Population pharmacokinetics and Bayesian estimator of mycophenolic acid in children with idiopathic nephrotic syndrome
Article first published online: 8 JAN 2010
© 2010 The Authors. Journal compilation © 2010 The British Pharmacological Society
British Journal of Clinical Pharmacology
Volume 69, Issue 4, pages 358–366, April 2010
How to Cite
Zhao, W., Elie, V., Baudouin, V., Bensman, A., André, J. L., Brochard, K., Broux, F., Cailliez, M., Loirat, C. and Jacqz-Aigrain, E. (2010), Population pharmacokinetics and Bayesian estimator of mycophenolic acid in children with idiopathic nephrotic syndrome. British Journal of Clinical Pharmacology, 69: 358–366. doi: 10.1111/j.1365-2125.2010.03615.x
- Issue published online: 11 MAR 2010
- Article first published online: 8 JAN 2010
- Received 29 September 2009Accepted6 December 2009
- Bayesian estimation;
- nephrotic syndrome;
WHAT IS ALREADY KNOWN ABOUT THIS SUBJECT
• MMF has been proposed as a treatment of steroid-dependent nephrotic syndrome and in the recent years, several studies have suggested its positive effect in preventing relapses.
WHAT THIS PAPER ADDS
• The population pharmacokinetics of MPA was first evaluated in children with idiopathic nephrotic syndrome and data fitted well with a two-compartment model with first-order absorption and lag time.

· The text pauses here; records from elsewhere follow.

(** * The scanning engine of [parser/lexer/lexer.go], embedded in Rocq.

    The Go lexer keeps one mutable [lexer] record and threads it through
    every cursor, emitter and scanner method.  Here the record is a Rocq
    [Record], the methods are computations in a small state monad whose
    outcomes also account for Go run-time panics (a slice expression out of
    range), and the loops of the source are recursive functions.

    Go's [int] is 64 bits wide; every offset handled below is bounded by the
    length of the input, so the arithmetic is done in [Z] and never wraps. *)

From Stdlib Require Import ZArith Zbitwise List Lia Bool.
From Stdlib Require Import Strings.String Strings.Ascii Strings.Byte.
Import ListNotations.
Local Open Scope Z_scope.

(** ** Go strings and runes *)

(** A Go [string] is an immutable sequence of bytes. *)
Definition gostring := list byte.

(** A Go [rune] is an [int32]; the decoder only yields values in
    [0 .. 0x10FFFF] and the lexer adds the sentinel [-1]. *)
Abbreviation rune := Z (only parsing).

Definition len (s : gostring) : Z := Z.of_nat (List.length s).

Definition byteval (b : byte) : Z := Z.of_N (Byte.to_N b).

(** [s[i:]] for an index already known to be in range. *)
Definition slice_from (s : gostring) (i : Z) : gostring := skipn (Z.to_nat i) s.

(** A Go string literal. *)
Definition lit (s : string) : gostring := list_byte_of_string s.

(** A Go rune literal, ['c']. *)
Definition chr (c : ascii) : rune := Z.of_N (N_of_ascii c).
(** * s3repo: path formatting, uploads, metadata synchronisation, and the view

    A shallow embedding of [src/s3repo/model.py] (class [S3AsyncModel])
    and of [src/s3repo/view.py] (class [S3View]).

    - Python [str] values are lists of characters ([list ascii], so one
      byte per character); string literals of the source are written as
      literals and coerced.
    - [re.fullmatch] is a matcher by derivatives over the three patterns
      of [_format_paths], written as regular-expression syntax trees.
    - Exceptions are a result type; methods that touch [self] run in a
      small state monad over the part of the object they use: the set
      [unsync_repos] and a log of the calls made to the lock, the bucket,
      [subprocess] and [time]. A computation that raises keeps the state
      it had reached.
    - [sync] loops for ever; the model runs it one pass per entry of a
      schedule, each entry saying what that pass meets from outside:
      the member [set.pop()] takes, the exit status of the tool, and
      what other threads do to the set in the meantime.
    - The S3 listing call of discovery is a parameter.
    - The view works on any object with the attributes it uses, so its
      model object is a record of them; [os.path.normpath] is a
      parameter, and the float arithmetic on sizes is done on rationals,
      which is exact where the code compares and prints.
    - In the first part the calls to the object store return and the
      tool starts. [WithFaults] gives [put_package], [sync] and
      [_get_repository_list] once more with calls that may raise, for
      the properties that tell what these methods raise. *)

From Stdlib Require Import ZArith QArith Qabs Qround Ascii String.
From stdpp Require Import base option list gmap sets strings pretty.

Local Open Scope Z_scope.

(** ** Strings *)

Abbreviation str := (list ascii).

Coercion list_ascii_of_string : string >-> list.

(** The double quote character, and the line feed that [.] of [re]
    refuses to match. *)
Definition dquote : ascii := ascii_of_nat 34.
Definition newline : ascii := ascii_of_nat 10.

(** [sep.join(parts)] *)
Definition join (sep : str) (parts : list str) : str :=
  match parts with
  | [] => []
  | p :: ps => p ++ flat_map (fun q => sep ++ q) ps
  end.

(** [s.partition(sep)] for a one-character separator: the part before
    the first separator, the separator itself (empty when there is none)
    and the part after it. *)
Fixpoint partition (sep : ascii) (s : str) : str * str * str :=
  match s with
  | [] => ([], [], [])
  | c :: s' =>
      if decide (c = sep) then ([], [sep], s')
      else let '(before, found, after) := partition sep s' in
           (c :: before, found, after)
  end.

• Body weight and serum albumin had a significant impact on oral clearance.
• A three-point (T0, T1 and T4h) Bayesian estimator of AUC0–12 was developed.
AIMS To develop a population pharmacokinetic model for mycophenolic acid (MPA) in children with idiopathic nephrotic syndrome (INS) treated with mycophenolate mofetil (MMF), identify covariates that explain variability and determine the Bayesian estimator of the area under the concentration–time curve over 12 h (AUC0–12).
METHODS The pharmacokinetic model of MMF was described from 23 patients aged 7.4 ± 3.9 years (range 2.9–14.9) using nonlinear mixed-effects modelling (NONMEM) software. A two-compartment model with lag–time and first-order absorption and elimination was developed. The final model was validated using visual predictive check. Bayesian estimator was validated using circular permutation method.
RESULTS The population pharmacokinetic parameters were apparent oral clearance 9.7 l h−1, apparent central volume of distribution 22.3 l, apparent peripheral volume of distribution 250 l, inter-compartment clearance 18.8 l h−1, absorption rate constant 5.16 h−1, lag time 0.215 h. The covariate analysis identified body weight and serum albumin as individual factors influencing the apparent oral clearance. Accurate Bayesian estimation of AUC0–12 was obtained using the combination of three MPA concentrations measured just before (T0), 1 and 4 h (T1 and T4) after drug intake with a small error of 0.298 µg h−1 ml−1 between estimated and reference AUC0–12.
CONCLUSIONS The population pharmacokinetic model of MPA was developed in children with INS. A three-point (T0, T1 and T4h) Bayesian estimator of AUC0–12 was developed and might be used to investigate the relation between MPA pharmacokinetic and pharmacodynamics in children with INS and determine if there is any indication to monitor MPA exposure in order to improve patient outcome based on individual AUC-controlled MMF dosing.